Even in the richest American cities, many still live without one basic utility – indoor plumbing.
That’s according to a team of geography researchers from King’s College London and the University of Arizona, who published their findings this week in the peer-reviewed PNAS journal. From 2013 to 2017, more than 1.1 million people in the US did not have access to a piped water connection, the study says, with almost half of them living in the country’s 50 largest cities.
And those people tended to be people of color with their households being 35% more likely to lack piped water compared to White, non-Hispanic households, the study said. The study did not specify race any further.
“Compared with the overall US population, we find that unplumbed households are more likely to be headed by people of color, earn lower incomes, live in mobile homes, rent their residence, and pay a higher share of their gross income toward housing costs,” the study said.

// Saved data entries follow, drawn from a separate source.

(** * EntameLog (MyApp3045): the viewing-history store and the media lookup

    A shallow embedding of [src/main.js]: the three operations behind the
    IPC handlers ([recordViewingHistory], [getAllViewingHistory] and
    [searchMediaWithGemini]) together with the part of the JavaScript
    runtime they rely on (strings, [trim], the fence-stripping [replace],
    numbers, [JSON.parse], [ToString], [Array.prototype.join]).

    Conventions.
    - A JavaScript string is its sequence of UTF-16 code units
      ([jsstring]); the literals of the program are written as Rocq
      strings and decoded by [js].
    - The SQLite file is a list of rows in rowid order, each row as a
      [SELECT] reads it: a text that went in through UTF-8 has U+FFFD
      where the string had a surrogate without its partner.
    - The clock, the storage engine and the generative service are the
      environment and appear as explicit arguments; the limits of the
      engine on memory and on the depth of recursion are left out. *)

From Stdlib Require Import Ascii String.
From Stdlib Require Import List NArith ZArith Lia Bool.
From Stdlib Require Import Sorting.Sorted Sorting.Permutation.
Import ListNotations.

Set Implicit Arguments.
Set Warnings "-register-all".

(* ================================================================== *)
(** * JavaScript strings                                                *)
(* ================================================================== *)

Module JsString.

Local Open Scope N_scope.

(** A string value: a finite sequence of 16-bit code units. *)
Definition jsstring : Type := list N.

Out of the 50 largest metropolitan areas, San Francisco had the highest proportion of people without access to indoor plumbing, followed by Portland, Oregon, Milwaukee, San Antonio and Austin. Based off total numbers, New York has the largest amount of people without indoor plumbing, at 65,000, followed by Los Angeles with 44,200 people and San Francisco with 27,400 people.
The findings, researchers say, reveal a “theory of insecure water access as a relational condition that is produced, in part, by racialized wealth gaps and unequal geographies of housing.”
Urban water management and security, they say, tends to be framed as a supply issue. But the results from the study show something different.
“Our results develop an alternative conceptual paradigm — the housing-water nexus — that theorizes gaps in urban water access as a product of structural inequality, as neither random nor accidental but social and systemic in nature,” researchers write.
Moving forward, the researchers say that policy action is “urgently needed” to minimize plumbing poverty.
Particularly in the era of Covid-19, access to water is important as many guidance advises keeping hands clean. Researchers drew that connection as well.
“In a global health pandemic such as COVID-19, the difference between secure and insecure water access — starting with those 65,000 unplumbed New Yorkers — is a matter of life and death,” researchers wrote.
As more than 200,000 people have already died from the virus, the researchers concluded the study with a somber reminder: Without universal water access, efforts to limit the spread of infectious diseases like Covid-19 will “undermine global health and benefit certain populations over others.”
And in an even more sobering reminder, researchers predicted that plumbing poverty in US cities could get even worse as costs of living continue to rise.